After reading that, I wrote at the bottom that I had lost 82 lbs and wasn't interested. She kept writing me notes saying I was missing the opportunity of a lifetime, and finally the phone rang and I said "I have to go." She seemed highly offended that I would not accept her book. She probably gets a discount on her treatment in Argentina if she gets a few more gullible idiots to sign up.
Yes thanks so much for your concern and telling me I have pretty face and hair. Do you know how insulting that is?? Why not just say I have a nice personality?? Oh wait, you don't fucking know me. If you did, you'd know that I DETEST these weight loss books and these 'quick loss' cures. Going to Argentina for something that is not FDA approved.

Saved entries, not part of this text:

(* ===== verification/StackLive.v ===== *)
(** * The stack put together: what every part keeps

    The interfaces the parts ask of each other - LiveLink, QuietLink, FrameLink
    and IpKeepsArp of ARP, TimerLaws of the timeouts - hold of the stack's own
    driver, mailbox and timers, given what FreeRTOS documents and what is asked
    of the layers above. *)
From Stdlib Require Import Sorting.Sorted.
From S2P Require Import Prelude Triple Def Pbuf PbufFacts PbufWrite PbufAlloc PbufPool PbufChain PbufRef PbufOwn PbufEdit Netif Node.
From S2P Require Import SysArch Timeouts TimeoutsFacts TimeoutsProps Tcpip RpmsgFreeRTOS Ethernet EthernetFacts Etharp EtharpFacts EtharpFrame.
From S2P Require Import EtharpInv EtharpSend Ip4 Icmp Ip4Input Ip4Facts Ip4Frame EtharpLive Ip4Live IcmpLive Ip4InputLive EtharpProps.
From S2P Require Import Udp UdpFacts UdpDemux UdpFrame UdpLive Stack.

(** The references the rest keeps in its state, and what it asks of it. *)
Class Held (V : Type) := {
  refs_above : V -> list positive;
  order_above : V -> Prop;
}.

#[export] Program Instance stack_upper {O Y V : Type} {HV : Held V} : Upper (world O Y V) := {
  held w := refs_above (w_up w);
  in_order w := udp_ok (w_udp w) /\ order_above (w_up w);
}.
Solve Obligations with done.
#[export] Program Instance stack_apart {O Y V : Type} {HV : Held V} : IpApart (world O Y V).
Solve Obligations with done.
#[export] Instance stack_udp_apart {O Y V : Type} {HV : Held V} : UdpApart (world O Y V).
Proof. split; intros; simpl in *; tauto. Qed.

Section Driver.
Context {E : PbufEnv} {O Y V : Type} {F : FreeRTOS O tcpip_msg} {C : Channel Y} {U : Above (world O Y V)} {AD : Addresses} {HV : Held V}.

(** ** The driver *)

Lemma send_run d h g (w : world O Y V) :
  ext (send d) (Node h g w) = Some ((ch_send d (w_link w)).1, Node h g (set_link (ch_send d (w_link w)).2 w)).
Proof. unfold ext, send. simpl. unfold onlink. by destruct (ch_send d (w_link w)). Qed.

(** A chain of pbufs with memory of their own can be sent. *)
Lemma low_level_output_chain h g l : forall fuel p (w : world O Y V),
  chain h p l -> Forall (fun ib => own_ok h ib.1 ib.2) l -> (length l <= fuel)%nat ->
  exists r y, low_level_output_loop fuel p (Node h g w) = Some (r, Node h g (set_link y w)).
Proof.
  induction l as [|[i b] l IH]; intros fuel p w Hc Hown Hf.
  - rewrite (chain_nil_inv _ _ Hc). exists ERR_OK, (w_link w). destruct fuel; cbn [low_level_output_loop]; by destruct w.
  - apply chain_inv' in Hc as (-> & Hi & Hc). apply Forall_cons in Hown as [Hb Hown].
    destruct fuel as [|fuel]; simpl in Hf; [lia|]. cbn [low_level_output_loop].
    mrun (heap_run _ _ g w _ _ (get_pbuf_run _ _ _ Hi)).
    mrun (heap_run _ _ g w _ _ (load_all h b (own_payload_ok _ _ _ Hb) (proj1 (own_len _ _ _ Hb)))).
    rewrite (bind_run _ _ _ _ _ (send_run (pdata h b) h g w)). cbv beta.
    destruct (_ <? 0); [by eexists _, _|].
    destruct (IH fuel (next b) (set_link (ch_send (pdata h b) (w_link w)).2 w) Hc Hown ltac:(lia)) as (r & y & Hr).
    exists r, y. by rewrite Hr.
Qed.

Lemma sane_output N w R h g (x : world O Y V) p :
  sane N w R h -> p ∈ R -> exists r y, low_level_output (Some p) (Node h g x) = Some (r, Node h g (set_link y x)).
Proof.
  intros Hs Hp. destruct (sane_chain _ _ _ _ _ Hs Hp) as (l & Hc & Ho). unfold low_level_output.
  mrun (heap_run get h g x h h eq_refl). apply (low_level_output_chain h g l); [done|done|].
  pose proof (chain_fuel_enough _ _ _ Hc). lia.
Qed.

(** The interfaces of ARP to the driver. *)
#[export] Instance stack_quiet_link : QuietLink.
Proof.
  intros i p s r s' Hr. change (linkoutput_call i p) with (low_level_output (X := world O Y V) (Some p)) in Hr.
  unfold low_level_output in Hr. apply bind_Some in Hr as (h0 & s0 & [= <- <-] & Hr).
  revert Hr. generalize (chain_fuel (n_heap s)) (Some p : option positive). intros fuel.
  assert (forall f q s r s', low_level_output_loop (X := world O Y V) f q s = Some (r, s') -> arp_of s' = arp_of s) as Hq.
  { clear. induction f as [|f IH]; intros [q|] s r s'; cbn [low_level_output_loop]; try done; try by intros [= <- <-].
    intros (b & s1 & H1 & H2)%bind_Some. apply bind_Some in H2 as (d & s2 & H2 & H3).
    apply bind_Some in H3 as (x & s3 & H3 & H4). apply quiet_heap in H1, H2.
    assert (arp_of s3 = arp_of s2) as H5.
    { destruct s2 as [h g w]. rewrite send_run in H3. by injection H3 as <- <-. }
    assert (arp_of s' = arp_of s3) as H6 by (destruct (x <? 0); [by injection H4 as <- <-|by eapply IH]). congruence. }
  intros q Hr. rewrite (Hq _ _ _ _ _ Hr). by destruct s.
Qed.

#[export] Program Instance stack_frame_link : FrameLink (world O Y V) := {
  transmit l x := send_all l x;
}.
Next Obligation.
  intros i p l h g x Hp. change (linkoutput_call i p) with (low_level_output (X := world O Y V) (Some p)).
  rewrite (low_level_output_run h g x (Some p) l Hp). by destruct (send_all _ x).
Qed.

End Driver.

(** ** What the layers above have to keep *)

(** What the cache, the driver and ARP do not touch. *)
Definition own_view {O Y V} (s : node (world O Y V)) : timers * msg_pools * O :=
  (w_timers (n_ext s), w_pools (n_ext s), w_os (n_ext s)).

(** [m] leaves the cache in order and the rest alone. *)
Definition polite {E : PbufEnv} {O Y V A : Type} (m : M (node (world O Y V)) A) : Prop :=
  Triple.triple arp_of arp_ok m (fun _ => arp_ok) /\ Triple.quiet own_view m.

(** [m] consumes the references [R], with any interfaces [g] and references [H]
    of others around; what the layers above keep may change. *)
Record well_behaved {E : PbufEnv} {O Y V A : Type} {HV : Held V} (m : M (node (world O Y V)) A) : Prop := {
  behaved_live N g H : wired g ->
    total (fun s => s) (live N None g H) m (fun _ => alive N None g H);
  behaved_polite : polite m;
}.

Class AboveLaws {O Y V : Type} {E : PbufEnv} {F : FreeRTOS O tcpip_msg} {C : Channel Y} {HV : Held V} {U : Above (world O Y V)} := {
  #[global] above_live_fragments :: LiveFragments (world O Y V);
  #[global] above_live_user :: LiveUser (world O Y V);
  above_live_tcp N g H i p inp : wired g -> ready g inp -> p ∉ kept N ->
    total (fun s : node (world O Y V) => s) (here N None g (p :: H) i (delivered g i p)) (up_tcp_input p inp) (fun _ => alive N None g H);
  above_frag p i ip : polite (ip4_frag (X := world O Y V) p i ip);
  above_reass p : polite (ip4_reass (X := world O Y V) p);
  above_recv f a i p src sport : polite (udp_recv_call (X := world O Y V) f a i p src sport);
  above_tcp p i : polite (up_tcp_input (X := world O Y V) p i);
  above_ip_reass_tmr : well_behaved up_ip_reass_tmr;
  above_tcp_tmr : well_behaved up_tcp_tmr;
  above_tcp_busy : well_behaved up_tcp_busy;
  above_timer f a : well_behaved (up_timer f a);
  above_callback f c : well_behaved (up_callback f c);
  above_mem_free m : well_behaved (up_mem_free m);
}.

Section Stack.
Context {E : PbufEnv} {O Y V : Type} {F : FreeRTOS O tcpip_msg} {C : Channel Y} {HV : Held V} {U : Above (world O Y V)} {AD : Addresses}.
Context {AL : AboveLaws}.

#[export] Instance stack_live_link N : LiveLink N.
Proof.
  split. intros w g T H i p _ Hp [h g0 x] [Hg HT Hc Hh Hs]. simpl in *.
  destruct (sane_output N w _ h g0 x p Hs) as (r & y & Hr); [apply elem_of_app; by right|].
  exists r, (Node h g0 (set_link y x)). split; [exact Hr|]. by split.
Qed.

#[export] Instance stack_live_transport : LiveTransport (world O Y V).
Proof. split; intros; [by apply live_udp|by apply above_live_tcp]. Qed.
#[export] Instance stack_live_ip : LiveIp := ip4_live.

(** *** Nobody touches the timers, the pools and FreeRTOS *)

Lemma view_heap A (m : M heap A) : Triple.quiet own_view (onheap m : M (node (world O Y V)) A).
Proof. intros s r s' (h & _ & ->)%zoom_inv. done. Qed.
Lemma view_arp A (m : M arp A) : Triple.quiet own_view (onarp m : M (node (world O Y V)) A).
Proof.
  intros s r s'. unfold onarp, ext. destruct (zoom m _) as [[a x]|] eqn:Hz; [|done]. intros [= <- <-].
  apply zoom_inv in Hz as (p & _ & ->). done.
Qed.
Lemma view_netif i : Triple.quiet own_view (get_netif i : M (node (world O Y V)) netif).
Proof.
  intros [h g x] r s'. unfold get_netif, zoom, mbind, M_bind, get, lift. simpl. destruct (_ !! i); [|done].
  by intros [= <- <-].
Qed.
Lemma view_link i p : Triple.quiet own_view (linkoutput_call i p : M (node (world O Y V)) err_t).
Proof.
  change (linkoutput_call i p) with (low_level_output (X := world O Y V) (Some p)). unfold low_level_output.
  apply quiet_bind; [apply view_heap|]. intros h. generalize (chain_fuel h) (Some p : option positive).
  induction n as [|n IH]; intros [q|]; cbn [low_level_output_loop]; try by eauto with quiet.
  apply quiet_bind; [apply view_heap|]. intros b. apply quiet_bind; [apply view_heap|]. intros d.
  apply quiet_bind; [|intros x; destruct (x <? 0); [apply quiet_ret|apply IH]].
  intros [h' g w] r s'. rewrite send_run. by intros [= <- <-].
Qed.
Lemma view_ipvars A (m : M ip_state A) : Triple.quiet own_view (onip m : M (node (world O Y V)) A).
Proof.
  intros s r s'. unfold onip, ext. destruct (zoom m _) as [[a x]|] eqn:Hz; [|done]. intros [= <- <-].
  apply zoom_inv in Hz as (p & _ & ->). done.
Qed.
Lemma view_etharp_output i p ip : Triple.quiet own_view (etharp_output i p ip : M (node (world O Y V)) err_t).
Proof. apply frame_output; auto using view_heap, view_arp, view_netif, view_link. Qed.
Lemma view_udpvars A (m : M udp_state A) : Triple.quiet own_view (onudp m : M (node (world O Y V)) A).
Proof.
  intros s r s'. unfold onudp, ext. destruct (zoom m _) as [[a x]|] eqn:Hz; [|done]. intros [= <- <-].
  apply zoom_inv in Hz as (p & _ & ->). done.
Qed.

Yeah...lemme sign right up. Fuck you. You are not my friend.
There is only way to lose weight and its pretty fucking simple. Eat less and exercise more. Its simple mathematics. But that wouldn't sell a million books now would it? People are always searching for the easy way out. There is no easy way out, not on anything. If it seems too good to be true, it is.
And I will not let this woman ruin my self image. I am proud of myself. Deal with it.